Armenia’s Ambassador to Russia, Armen Smbatian, described the CIS in the run-up to the summit as “a transitional organization, gradually descending into history, making room for direct bilateral relations among member states” (PanArmenian News, April 30). His statement reflects Armenia’s traditional policy (predating the CIS’ eclipse) of shunning multilateral CIS undertakings and emphasizing instead its purely bilateral ties with Russia.

Turkmen President Saparmurad Niyazov, who very rarely attends CIS summits, made an exception in this case to honor the memory of his father, who was killed in combat in the Second World War. While in Moscow, Niyazov joined Yushchenko to finalize a Ukrainian-Turkmen proposal regarding a tripartite consortium with Russia on the transport of Turkmen natural gas. Putin took delivery of the document during the summit for early consideration (Interfax, May 8).

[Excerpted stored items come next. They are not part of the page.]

Definition write_nic (ob : hobj) (data : nccl_ofi_topo_data_t) (indent : Z) : F Z :=
  let group_size := info_list_len data in
  let* (rc, speed_idx, width) := of_option (get_pci_device_min_speed ob true) in
  if negb (rc =? 0) then ret rc
  else
    let* (rc, speed_idx, width) :=
      if group_size >? 1 then
        let* gpu := of_option (gpu_group_node data) in
        let* gpu_ob := get_object gpu in
        let* (rc, gpu_speed_idx, gpu_width) := of_option (get_pci_device_min_speed gpu_ob false) in
        if negb (rc =? 0) then ret (rc, speed_idx, width)
        else
          let (group_size, speed_idx) := scale_speed (Z.to_nat group_size) group_size speed_idx gpu_speed_idx in
          let (group_size, width) := scale_width (Z.to_nat group_size) group_size width gpu_width in
          ret (0, speed_idx, width)
      else ret (0, speed_idx, width) in
    if negb (rc =? 0) then ret rc
    else let* a := of_option (o_attr ob) in write_pci_tag indent a speed_idx width.

Definition write_cpu_opening_tag (ob : hobj) (indent : Z) : F Z := fprintf (CpuOpen indent (o_os_index ob)).
Definition write_cpu_closing_tag (indent : Z) : F Z := fprintf (CpuClose indent).
Definition write_bridge_opening_tag (ob : hobj) (indent : Z) : F Z := let* a := of_option (o_attr ob) in fprintf (PciOpen indent (a_busid a)).
Definition write_pci_closing_tag (indent : Z) : F Z := fprintf (PciClose indent).

(** The first NUMA node without user data among the memory children. *)
Fixpoint get_numa_mem_child (l : list Z) : F (option Z) :=
  match l with
  | [] => ret None
  | c :: l' =>
      let* ob := get_object c in
      let* d := user_data c in
      if bool_decide (o_type ob = HWLOC_OBJ_NUMANODE) && match d with None => true | Some _ => false end then ret (Some c) else get_numa_mem_child l'
  end.

(** What the opening part of write_nccl_topo_rec decides. The function tests the user
    data of the NUMA node again; get_numa_mem_child only returns a node without. *)
Inductive closing := CloseNone | CloseNumanode | CloseBridge.

Definition open_node (ob : hobj) (data : nccl_ofi_topo_data_t) (indent bridge_depth : Z) : F (Z * closing * Z * Z) :=
  if bool_decide (o_type ob = HWLOC_OBJ_BRIDGE) then
    match o_attr ob with
    | None => ret (- EINVAL, CloseNone, indent, bridge_depth)
    | Some _ =>
        if (bridge_depth >=? 2) && (Z.rem bridge_depth 2 =? 0) then
          let* rc := write_bridge_opening_tag ob indent in
          ret (rc, CloseBridge, indent + 2, bridge_depth + 1)
        else ret (0, CloseNone, indent, bridge_depth + 1)
    end
  else if bool_decide (o_type ob = HWLOC_OBJ_PCI_DEVICE) && negb (bool_decide (info_list data = [])) then
    let* rc := write_nic ob data indent in ret (rc, CloseNone, indent + 2, bridge_depth)
  else if bool_decide (o_type ob = HWLOC_OBJ_NUMANODE) then
    let* rc := write_cpu_opening_tag ob indent in ret (rc, CloseNumanode, indent + 2, bridge_depth)
  else
    let* c := get_numa_mem_child (o_memory_children ob) in
    match c with
    | None => ret (0, CloseNone, indent, bridge_depth)
    | Some c => let* cob := get_object c in let* rc := write_cpu_opening_tag cob indent in ret (rc, CloseNumanode, indent + 2, bridge_depth)
    end.

(** [fuel] bounds the depth of the tree. *)
Fixpoint write_nccl_topo_rec (fuel : nat) (o indent bridge_depth : Z) : F Z :=
  match fuel with
  | O => undefined
  | S fuel' =>
      let* ob := get_object o in
      let* d := user_data o in
      match d with
      | None => ret 0
      | Some data =>
          let* (rc, close, indent, bridge_depth) := open_node ob data indent bridge_depth in
          if negb (rc =? 0) then ret rc
          else
            let* rc :=
              (fix children (l : list Z) : F Z :=
                 match l with
                 | [] => ret 0
                 | c :: l' => let* rc := write_nccl_topo_rec fuel' c indent bridge_depth in if negb (rc =? 0) then ret rc else children l'
                 end) (o_children ob) in
            if negb (rc =? 0) then ret rc
            else
              match close with
              | CloseNumanode => write_cpu_closing_tag (indent - 2)
              | CloseBridge => write_pci_closing_tag (indent - 2)
              | CloseNone => ret 0
              end
      end
  end.

Definition nccl_ofi_topo_write (fuel : nat) : F Z :=
  let* rc := fprintf SystemOpen in
  if negb (rc =? 0) then ret rc
  else
    let* rc := write_nccl_topo_rec fuel (h_root hw) 2 0 in
    if negb (rc =? 0) then ret rc else fprintf SystemClose.

End Write.

(** ** Scaling of the link of a group *)

(** [k] doublings of a group of [g] NICs that end because the group is used up or the
    limit is reached. *)
Lemma scale_speed_spec fuel : forall g s gs,
  (Z.to_nat g <= fuel)%nat -> 1 <= g ->
  exists k, 0 <= k /\ 2 ^ k <= g /\ scale_speed fuel g s gs = (g / 2 ^ k, s + k) /\ (k = 0 \/ s + k <= gs) /\ (1 < g / 2 ^ k -> gs <= s + k).
Proof.
  induction fuel as [|fuel IH]; intros g s gs Hf Hg; [lia|]. cbn [scale_speed]. destruct (Z.gtb_spec g 1) as [H1|H1]; cbn [andb]; [destruct (Z.ltb_spec s gs) as [H2|H2]|].
  - destruct (IH (Z.quot g 2) (s + 1) gs) as (k & Hk & Hle & Heq & Hlim & Hend); rewrite Z.quot_div_nonneg in * by lia; [pose proof (Z.div_lt g 2); lia|apply Z.div_le_lower_bound; lia|].
    exists (k + 1). rewrite Z.pow_add_r, Z.pow_1_r, (Z.mul_comm (2 ^ k) 2), <- Z.div_div by lia. rewrite Heq. pose proof (Z.mul_div_le g 2). split_and!; try lia. f_equal. lia.
  - exists 0. rewrite Z.pow_0_r, Z.div_1_r, Z.add_0_r. split_and!; try lia; done.
  - exists 0. rewrite Z.pow_0_r, Z.div_1_r, Z.add_0_r. split_and!; try lia; done.
Qed.

Lemma scale_width_spec fuel : forall g w gw,
  (Z.to_nat g <= fuel)%nat -> 1 <= g -> 0 < w < 2 ^ 63 -> gw < 2 ^ 63 ->
  exists k, 0 <= k /\ 2 ^ k <= g /\ scale_width fuel g w gw = (g / 2 ^ k, w * 2 ^ k) /\ (k = 0 \/ w * 2 ^ k <= gw) /\ (1 < g / 2 ^ k -> gw < 2 * (w * 2 ^ k)).
Proof.
  induction fuel as [|fuel IH]; intros g w gw Hf Hg Hw Hgw; [lia|]. cbn [scale_width]. assert (u64 (2 * w) = 2 * w) as Hu by (apply Z.mod_small; lia). rewrite (Z.mul_comm w 2), Hu.
  destruct (Z.gtb_spec g 1) as [H1|H1]; cbn [andb]; [destruct (Z.leb_spec (2 * w) gw) as [H2|H2]|].
  - destruct (IH (Z.quot g 2) (2 * w) gw) as (k & Hk & Hle & Heq & Hlim & Hend); rewrite ?Z.quot_div_nonneg in * by lia; [pose proof (Z.div_lt g 2); lia|apply Z.div_le_lower_bound; lia|lia|lia|].
    exists (k + 1). rewrite Z.pow_add_r, Z.pow_1_r, (Z.mul_comm (2 ^ k) 2), <- Z.div_div by lia. rewrite Heq. replace (w * (2 * 2 ^ k)) with (2 * w * 2 ^ k) by lia. pose proof (Z.mul_div_le g 2). split_and!; try lia; try done.
    right. destruct Hlim as [->|]; lia.
  - exists 0. rewrite Z.pow_0_r, Z.div_1_r, Z.mul_1_r. split_and!; try lia; done.
  - exists 0. rewrite Z.pow_0_r, Z.div_1_r, Z.mul_1_r. split_and!; try lia; done.
Qed.

(** C39. The link of a group in the file: write_nic raises speed and width by powers
    of two, at most by the number of NICs in the group, never above the GPU's, and it
    stops only when the group is used up or the GPU's link is reached. *)
Theorem group_link_scales g speed width gpu_speed gpu_width :
  1 <= g -> 0 < width < 2 ^ 63 -> gpu_width < 2 ^ 63 ->
  exists i j, 0 <= i /\ 0 <= j /\ 2 ^ (i + j) <= g /\
    (let (g1, s1) := scale_speed (Z.to_nat g) g speed gpu_speed in
     let (g2, w1) := scale_width (Z.to_nat g1) g1 width gpu_width in (g2, s1, w1)) = (g / 2 ^ (i + j), speed + i, width * 2 ^ j) /\
    (i = 0 \/ speed + i <= gpu_speed) /\ (j = 0 \/ width * 2 ^ j <= gpu_width) /\
    (1 < g / 2 ^ (i + j) -> gpu_speed <= speed + i /\ gpu_width < 2 * (width * 2 ^ j)).
Proof.
  intros Hg Hw Hgw. destruct (scale_speed_spec (Z.to_nat g) g speed gpu_speed (le_n _) Hg) as (i & Hi & Hgi & Heq & Hlim & Hend). rewrite Heq. cbn beta iota.
  assert (1 <= g / 2 ^ i) as Hg1 by (apply Z.div_le_lower_bound; lia). destruct (scale_width_spec (Z.to_nat (g / 2 ^ i)) (g / 2 ^ i) width gpu_width (le_n _) Hg1 Hw Hgw) as (j & Hj & Hgj & Heq2 & Hlim2 & Hend2).
  rewrite Heq2. exists i, j. assert (0 < 2 ^ i) as Hpi by lia. assert (0 < 2 ^ j) as Hpj by lia. rewrite Z.pow_add_r, <- Z.div_div by lia. split_and!; try done; try lia.
  - pose proof (Z.mul_div_le g (2 ^ i)). nia.
  - intros H. split; [|by apply Hend2]. apply Hend. apply (Z.lt_le_trans _ _ _ H), Z.div_le_upper_bound; nia.
Qed.

(** Four NICs of generation 8 GT/s and width 8 beside a GPU of 16 GT/s and width 16
    look like one NIC of 16 GT/s and width 16. *)
Lemma group_link_scales_witness : scale_speed 4 4 2 3 = (2, 3) /\ scale_width 2 2 8 16 = (1, 16) /\ exists i j, (2, 3) = (4 / 2 ^ i, 2 + i) /\ (1, 16) = (4 / 2 ^ (i + j), 8 * 2 ^ j).
Proof.
  split_and!; [done..|]. destruct (group_link_scales 4 2 8 3 16 ltac:(lia) ltac:(lia) ltac:(lia)) as (i & j & Hi & Hj & _ & Heq & _).
  exists i, j. change ((1, 3, 16) = (4 / 2 ^ (i + j), 2 + i, 8 * 2 ^ j)) in Heq. injection Heq as Hg Hs Hw. assert (i = 1) as -> by lia. by rewrite <- Hg, <- Hw.
Defined.
(** ** Files are well nested *)

Inductive element := ESystem | ECpu | EPci.

#[export] Instance element_eq_dec : EqDecision element.
Proof. solve_decision. Defined.

Definition close_element (e : element) (st : list element) : option (list element) :=
  match st with e' :: st' => if decide (e = e') then Some st' else None | [] => None end.

(** The elements that are open after [l], [None] for a closing tag that does not
    match. *)
Fixpoint nest (l : list tag) (st : list element) : option (list element) :=
  match l with
  | [] => Some st
  | SystemOpen :: l' => nest l' (ESystem :: st)
  | CpuOpen _ _ :: l' => nest l' (ECpu :: st)
  | PciOpen _ _ :: l' => nest l' (EPci :: st)
  | Pci _ _ _ _ :: l' => nest l' st
  | SystemClose :: l' => close_element ESystem st ≫= nest l'
  | CpuClose _ :: l' => close_element ECpu st ≫= nest l'
  | PciClose _ :: l' => close_element EPci st ≫= nest l'
  end.

Lemma nest_app l1 : forall l2 st, nest (l1 ++ l2) st = nest l1 st ≫= nest l2.
Proof. induction l1 as [|x l1 IH]; intros l2 st; [done|]. destruct x; cbn [nest app]; rewrite ?IH; try done; destruct (close_element _ st); cbn; by rewrite ?IH. Qed.

Section Tags.
Context {E : TopoEnv}.

(** The address and the index of an object. *)
Definition hw_busid (id : busid) : Prop := exists o ob a, h_objs hw !! o = Some ob /\ o_attr ob = Some a /\ a_busid a = id.
Definition hw_index (n : Z) : Prop := exists o ob, h_objs hw !! o = Some ob /\ o_os_index ob = n.

(** What a tag says is of an object of the machine; the speed of a NIC is one of
    pcie_gen, its width a size_t. *)
Definition tag_ok (x : tag) : Prop :=
  match x with
  | Pci i id s w => 0 <= i /\ hw_busid id /\ 0 <= s < 6 /\ 0 <= w < 2 ^ 64
  | PciOpen i id => 0 <= i /\ hw_busid id
  | CpuOpen i n => 0 <= i /\ hw_index n
  | CpuClose i | PciClose i => 0 <= i
  | SystemOpen | SystemClose => True
  end.

(** From [out] to [out']: tags that leave the elements [k] open if the code is 0. *)
Definition wrote (rc : Z) (k : list element) (out out' : list tag) : Prop :=
  exists new, out' = out ++ new /\ Forall tag_ok new /\ (rc = 0 -> forall st, nest new st = Some (k ++ st)).

Lemma wrote_nothing rc out : wrote rc [] out out.
Proof. exists []. by rewrite app_nil_r. Qed.

Lemma wrote_app rc k k' out out1 out2 : wrote 0 k out out1 -> (exists new, out2 = out1 ++ new /\ Forall tag_ok new /\ (rc = 0 -> forall st, nest new (k ++ st) = Some (k' ++ st))) -> wrote rc k' out out2.
Proof.
  intros (n1 & -> & Ht1 & Hn1) (n2 & -> & Ht2 & Hn2). exists (n1 ++ n2). rewrite app_assoc. split_and!; [done|by apply Forall_app|].
  intros Hrc st. rewrite nest_app, Hn1 by done. cbn. by apply Hn2.
Qed.

Lemma wrote_trans rc k out out1 out2 : wrote 0 k out out1 -> wrote rc [] out1 out2 -> wrote rc k out out2.
Proof. intros H1 (n & -> & Ht & Hn). apply (wrote_app rc k k out out1); [done|]. exists n. split_and!; [done..|]. intros Hrc st. by rewrite Hn. Qed.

Kyrgyz Acting President Kurmanbek Bakyiev used the occasion to solicit Russian assistance in overhauling Soviet-era industrial enterprises, idle for more than a decade in Kyrgyzstan. Bakyiev proposed transferring such enterprises to Russian ownership in lieu of repayment of Kyrgyz debts to Russia. Putin seemed open to the proposal, citing the 2002 Russia-Armenia agreements on debt-for-property swaps as a model for to be followed in Kyrgyzstan’s case (Interfax, May 8).

It was Uzbek President Islam Karimov who publicly offered the most scathing assessment, both retrospective and current, of the CIS: “cooperation in name only,” “shallow ideas,” “all sorts of cooperation organizations that have been set up during more than 10 years, these ill-thought games that have today brought a major crisis to the CIS. … This time, too, the [Moscow] meeting is likely to fail to resolve any serious issues” (Uzbek Television Channel One, May 8).

Indeed the only result of this summit turned out to be a declaration of intent to “consider the possibility” of adopting an agreement on humanitarian cooperation at a follow-up CIS summit (Interfax, May 8).